WHAT YOU WILL DO: Present the following data again exactly as it is shown.

- - - - -

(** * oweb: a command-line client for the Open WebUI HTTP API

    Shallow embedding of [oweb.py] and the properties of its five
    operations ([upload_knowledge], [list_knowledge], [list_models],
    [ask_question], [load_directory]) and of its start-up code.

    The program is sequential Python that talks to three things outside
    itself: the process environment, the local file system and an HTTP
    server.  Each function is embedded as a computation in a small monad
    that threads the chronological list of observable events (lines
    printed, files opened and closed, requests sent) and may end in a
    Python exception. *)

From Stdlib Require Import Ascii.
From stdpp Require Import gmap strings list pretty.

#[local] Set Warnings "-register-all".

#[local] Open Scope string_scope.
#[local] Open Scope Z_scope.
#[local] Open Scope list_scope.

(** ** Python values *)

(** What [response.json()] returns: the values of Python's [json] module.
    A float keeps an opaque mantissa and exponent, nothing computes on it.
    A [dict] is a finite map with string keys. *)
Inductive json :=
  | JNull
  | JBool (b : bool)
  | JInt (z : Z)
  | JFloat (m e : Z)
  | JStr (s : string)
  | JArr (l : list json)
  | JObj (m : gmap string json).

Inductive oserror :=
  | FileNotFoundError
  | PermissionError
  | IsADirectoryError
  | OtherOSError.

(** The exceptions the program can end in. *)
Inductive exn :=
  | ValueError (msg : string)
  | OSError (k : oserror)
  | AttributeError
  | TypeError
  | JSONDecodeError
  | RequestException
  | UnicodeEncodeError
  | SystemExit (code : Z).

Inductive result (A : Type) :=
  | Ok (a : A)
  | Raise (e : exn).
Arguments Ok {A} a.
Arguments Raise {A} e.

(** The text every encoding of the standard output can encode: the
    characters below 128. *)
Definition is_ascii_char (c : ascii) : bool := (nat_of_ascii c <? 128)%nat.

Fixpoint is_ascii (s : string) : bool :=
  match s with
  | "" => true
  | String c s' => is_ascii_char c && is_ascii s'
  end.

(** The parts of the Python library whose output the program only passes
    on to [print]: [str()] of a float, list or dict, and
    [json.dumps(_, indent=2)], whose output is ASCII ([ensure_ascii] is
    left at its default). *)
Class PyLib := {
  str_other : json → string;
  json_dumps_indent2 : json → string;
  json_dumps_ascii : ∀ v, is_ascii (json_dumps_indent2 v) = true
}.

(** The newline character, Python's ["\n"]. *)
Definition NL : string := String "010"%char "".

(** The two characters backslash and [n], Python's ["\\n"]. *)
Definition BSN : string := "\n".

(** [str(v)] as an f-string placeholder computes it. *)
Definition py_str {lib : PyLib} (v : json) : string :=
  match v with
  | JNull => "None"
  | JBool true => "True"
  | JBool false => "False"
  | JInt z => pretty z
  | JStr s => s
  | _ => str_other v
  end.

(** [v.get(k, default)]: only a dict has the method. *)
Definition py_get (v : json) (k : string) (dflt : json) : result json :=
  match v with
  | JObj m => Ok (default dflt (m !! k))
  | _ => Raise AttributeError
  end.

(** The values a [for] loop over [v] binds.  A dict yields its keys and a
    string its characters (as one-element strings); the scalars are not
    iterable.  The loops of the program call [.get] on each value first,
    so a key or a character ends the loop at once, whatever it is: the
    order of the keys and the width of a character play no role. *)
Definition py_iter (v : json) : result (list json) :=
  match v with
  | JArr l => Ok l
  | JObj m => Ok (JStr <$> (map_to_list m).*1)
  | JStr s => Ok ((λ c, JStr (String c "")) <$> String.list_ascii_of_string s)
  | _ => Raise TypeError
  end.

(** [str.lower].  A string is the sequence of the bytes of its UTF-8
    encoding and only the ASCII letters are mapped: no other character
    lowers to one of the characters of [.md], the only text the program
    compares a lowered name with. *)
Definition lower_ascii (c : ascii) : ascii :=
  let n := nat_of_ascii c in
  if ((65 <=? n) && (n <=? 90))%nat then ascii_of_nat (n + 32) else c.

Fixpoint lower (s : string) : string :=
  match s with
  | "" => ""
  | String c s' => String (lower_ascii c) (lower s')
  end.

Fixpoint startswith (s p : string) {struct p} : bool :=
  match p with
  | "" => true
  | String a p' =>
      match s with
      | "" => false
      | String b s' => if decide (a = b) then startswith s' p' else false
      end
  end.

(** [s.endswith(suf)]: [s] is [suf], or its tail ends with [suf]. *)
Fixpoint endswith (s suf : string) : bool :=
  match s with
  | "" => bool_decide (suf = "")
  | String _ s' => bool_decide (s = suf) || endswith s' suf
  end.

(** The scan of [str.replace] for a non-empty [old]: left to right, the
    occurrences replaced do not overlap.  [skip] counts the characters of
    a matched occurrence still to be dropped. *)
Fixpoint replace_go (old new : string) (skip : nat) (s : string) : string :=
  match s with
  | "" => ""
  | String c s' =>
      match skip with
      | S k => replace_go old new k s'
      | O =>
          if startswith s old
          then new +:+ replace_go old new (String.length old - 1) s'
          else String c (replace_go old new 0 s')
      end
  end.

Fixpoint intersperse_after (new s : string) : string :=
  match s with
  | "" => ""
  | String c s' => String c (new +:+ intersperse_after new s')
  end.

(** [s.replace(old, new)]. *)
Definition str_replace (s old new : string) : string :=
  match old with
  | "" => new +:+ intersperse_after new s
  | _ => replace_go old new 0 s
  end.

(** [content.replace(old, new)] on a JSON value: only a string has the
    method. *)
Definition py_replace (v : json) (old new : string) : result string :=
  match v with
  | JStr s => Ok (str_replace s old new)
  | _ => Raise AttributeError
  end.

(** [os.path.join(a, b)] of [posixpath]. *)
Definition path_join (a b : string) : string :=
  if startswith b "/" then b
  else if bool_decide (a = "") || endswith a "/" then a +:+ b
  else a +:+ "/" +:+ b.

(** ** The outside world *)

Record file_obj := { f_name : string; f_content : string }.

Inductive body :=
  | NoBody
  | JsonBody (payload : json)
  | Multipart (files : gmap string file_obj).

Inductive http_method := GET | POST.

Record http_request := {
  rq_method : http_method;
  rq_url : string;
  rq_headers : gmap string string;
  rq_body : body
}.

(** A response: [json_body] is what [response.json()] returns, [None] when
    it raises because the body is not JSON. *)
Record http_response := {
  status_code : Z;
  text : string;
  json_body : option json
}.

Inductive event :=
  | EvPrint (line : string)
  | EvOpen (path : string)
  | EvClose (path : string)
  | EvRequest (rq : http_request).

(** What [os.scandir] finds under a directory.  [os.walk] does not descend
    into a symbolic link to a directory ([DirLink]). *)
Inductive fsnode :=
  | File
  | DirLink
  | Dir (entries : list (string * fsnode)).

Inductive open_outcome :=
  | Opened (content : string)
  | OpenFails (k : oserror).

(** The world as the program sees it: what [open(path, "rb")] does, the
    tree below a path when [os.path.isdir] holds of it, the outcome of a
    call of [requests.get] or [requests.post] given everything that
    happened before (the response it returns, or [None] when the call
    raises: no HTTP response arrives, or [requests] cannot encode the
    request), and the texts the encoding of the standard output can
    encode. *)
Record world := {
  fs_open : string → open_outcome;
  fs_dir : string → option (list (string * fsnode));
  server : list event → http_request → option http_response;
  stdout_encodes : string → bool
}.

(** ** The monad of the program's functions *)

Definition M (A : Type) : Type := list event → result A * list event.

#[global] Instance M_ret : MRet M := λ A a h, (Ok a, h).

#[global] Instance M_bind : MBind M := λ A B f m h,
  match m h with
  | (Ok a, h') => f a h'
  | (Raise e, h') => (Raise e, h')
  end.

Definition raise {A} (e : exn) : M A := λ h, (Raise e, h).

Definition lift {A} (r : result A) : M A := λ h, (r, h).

- - - - -

SOLUTION FOR THIS PROBLEM:
(** * oweb: a command-line client for the Open WebUI HTTP API

    Shallow embedding of [oweb.py] and the properties of its five
    operations ([upload_knowledge], [list_knowledge], [list_models],
    [ask_question], [load_directory]) and of its start-up code.

    The program is sequential Python that talks to three things outside
    itself: the process environment, the local file system and an HTTP
    server.  Each function is embedded as a computation in a small monad
    that threads the chronological list of observable events (lines
    printed, files opened and closed, requests sent) and may end in a
    Python exception. *)

From Stdlib Require Import Ascii.
From stdpp Require Import gmap strings list pretty.

#[local] Set Warnings "-register-all".

#[local] Open Scope string_scope.
#[local] Open Scope Z_scope.
#[local] Open Scope list_scope.

(** ** Python values *)

(** What [response.json()] returns: the values of Python's [json] module.
    A float keeps an opaque mantissa and exponent, nothing computes on it.
    A [dict] is a finite map with string keys. *)
Inductive json :=
  | JNull
  | JBool (b : bool)
  | JInt (z : Z)
  | JFloat (m e : Z)
  | JStr (s : string)
  | JArr (l : list json)
  | JObj (m : gmap string json).

Inductive oserror :=
  | FileNotFoundError
  | PermissionError
  | IsADirectoryError
  | OtherOSError.

(** The exceptions the program can end in. *)
Inductive exn :=
  | ValueError (msg : string)
  | OSError (k : oserror)
  | AttributeError
  | TypeError
  | JSONDecodeError
  | RequestException
  | UnicodeEncodeError
  | SystemExit (code : Z).

Inductive result (A : Type) :=
  | Ok (a : A)
  | Raise (e : exn).
Arguments Ok {A} a.
Arguments Raise {A} e.

(** The text every encoding of the standard output can encode: the
    characters below 128. *)
Definition is_ascii_char (c : ascii) : bool := (nat_of_ascii c <? 128)%nat.

Fixpoint is_ascii (s : string) : bool :=
  match s with
  | "" => true
  | String c s' => is_ascii_char c && is_ascii s'
  end.

(** The parts of the Python library whose output the program only passes
    on to [print]: [str()] of a float, list or dict, and
    [json.dumps(_, indent=2)], whose output is ASCII ([ensure_ascii] is
    left at its default). *)
Class PyLib := {
  str_other : json → string;
  json_dumps_indent2 : json → string;
  json_dumps_ascii : ∀ v, is_ascii (json_dumps_indent2 v) = true
}.

(** The newline character, Python's ["\n"]. *)
Definition NL : string := String "010"%char "".

(** The two characters backslash and [n], Python's ["\\n"]. *)
Definition BSN : string := "\n".

(** [str(v)] as an f-string placeholder computes it. *)
Definition py_str {lib : PyLib} (v : json) : string :=
  match v with
  | JNull => "None"
  | JBool true => "True"
  | JBool false => "False"
  | JInt z => pretty z
  | JStr s => s
  | _ => str_other v
  end.

(** [v.get(k, default)]: only a dict has the method. *)
Definition py_get (v : json) (k : string) (dflt : json) : result json :=
  match v with
  | JObj m => Ok (default dflt (m !! k))
  | _ => Raise AttributeError
  end.

(** The values a [for] loop over [v] binds.  A dict yields its keys and a
    string its characters (as one-element strings); the scalars are not
    iterable.  The loops of the program call [.get] on each value first,
    so a key or a character ends the loop at once, whatever it is: the
    order of the keys and the width of a character play no role. *)
Definition py_iter (v : json) : result (list json) :=
  match v with
  | JArr l => Ok l
  | JObj m => Ok (JStr <$> (map_to_list m).*1)
  | JStr s => Ok ((λ c, JStr (String c "")) <$> String.list_ascii_of_string s)
  | _ => Raise TypeError
  end.

(** [str.lower].  A string is the sequence of the bytes of its UTF-8
    encoding and only the ASCII letters are mapped: no other character
    lowers to one of the characters of [.md], the only text the program
    compares a lowered name with. *)
Definition lower_ascii (c : ascii) : ascii :=
  let n := nat_of_ascii c in
  if ((65 <=? n) && (n <=? 90))%nat then ascii_of_nat (n + 32) else c.

Fixpoint lower (s : string) : string :=
  match s with
  | "" => ""
  | String c s' => String (lower_ascii c) (lower s')
  end.

Fixpoint startswith (s p : string) {struct p} : bool :=
  match p with
  | "" => true
  | String a p' =>
      match s with
      | "" => false
      | String b s' => if decide (a = b) then startswith s' p' else false
      end
  end.

(** [s.endswith(suf)]: [s] is [suf], or its tail ends with [suf]. *)
Fixpoint endswith (s suf : string) : bool :=
  match s with
  | "" => bool_decide (suf = "")
  | String _ s' => bool_decide (s = suf) || endswith s' suf
  end.

(** The scan of [str.replace] for a non-empty [old]: left to right, the
    occurrences replaced do not overlap.  [skip] counts the characters of
    a matched occurrence still to be dropped. *)
Fixpoint replace_go (old new : string) (skip : nat) (s : string) : string :=
  match s with
  | "" => ""
  | String c s' =>
      match skip with
      | S k => replace_go old new k s'
      | O =>
          if startswith s old
          then new +:+ replace_go old new (String.length old - 1) s'
          else String c (replace_go old new 0 s')
      end
  end.

Fixpoint intersperse_after (new s : string) : string :=
  match s with
  | "" => ""
  | String c s' => String c (new +:+ intersperse_after new s')
  end.

(** [s.replace(old, new)]. *)
Definition str_replace (s old new : string) : string :=
  match old with
  | "" => new +:+ intersperse_after new s
  | _ => replace_go old new 0 s
  end.

(** [content.replace(old, new)] on a JSON value: only a string has the
    method. *)
Definition py_replace (v : json) (old new : string) : result string :=
  match v with
  | JStr s => Ok (str_replace s old new)
  | _ => Raise AttributeError
  end.

(** [os.path.join(a, b)] of [posixpath]. *)
Definition path_join (a b : string) : string :=
  if startswith b "/" then b
  else if bool_decide (a = "") || endswith a "/" then a +:+ b
  else a +:+ "/" +:+ b.

(** ** The outside world *)

Record file_obj := { f_name : string; f_content : string }.

Inductive body :=
  | NoBody
  | JsonBody (payload : json)
  | Multipart (files : gmap string file_obj).

Inductive http_method := GET | POST.

Record http_request := {
  rq_method : http_method;
  rq_url : string;
  rq_headers : gmap string string;
  rq_body : body
}.

(** A response: [json_body] is what [response.json()] returns, [None] when
    it raises because the body is not JSON. *)
Record http_response := {
  status_code : Z;
  text : string;
  json_body : option json
}.

Inductive event :=
  | EvPrint (line : string)
  | EvOpen (path : string)
  | EvClose (path : string)
  | EvRequest (rq : http_request).

(** What [os.scandir] finds under a directory.  [os.walk] does not descend
    into a symbolic link to a directory ([DirLink]). *)
Inductive fsnode :=
  | File
  | DirLink
  | Dir (entries : list (string * fsnode)).

Inductive open_outcome :=
  | Opened (content : string)
  | OpenFails (k : oserror).

(** The world as the program sees it: what [open(path, "rb")] does, the
    tree below a path when [os.path.isdir] holds of it, the outcome of a
    call of [requests.get] or [requests.post] given everything that
    happened before (the response it returns, or [None] when the call
    raises: no HTTP response arrives, or [requests] cannot encode the
    request), and the texts the encoding of the standard output can
    encode. *)
Record world := {
  fs_open : string → open_outcome;
  fs_dir : string → option (list (string * fsnode));
  server : list event → http_request → option http_response;
  stdout_encodes : string → bool
}.

(** ** The monad of the program's functions *)

Definition M (A : Type) : Type := list event → result A * list event.

#[global] Instance M_ret : MRet M := λ A a h, (Ok a, h).

#[global] Instance M_bind : MBind M := λ A B f m h,
  match m h with
  | (Ok a, h') => f a h'
  | (Raise e, h') => (Raise e, h')
  end.

Definition raise {A} (e : exn) : M A := λ h, (Raise e, h).

Definition lift {A} (r : result A) : M A := λ h, (r, h).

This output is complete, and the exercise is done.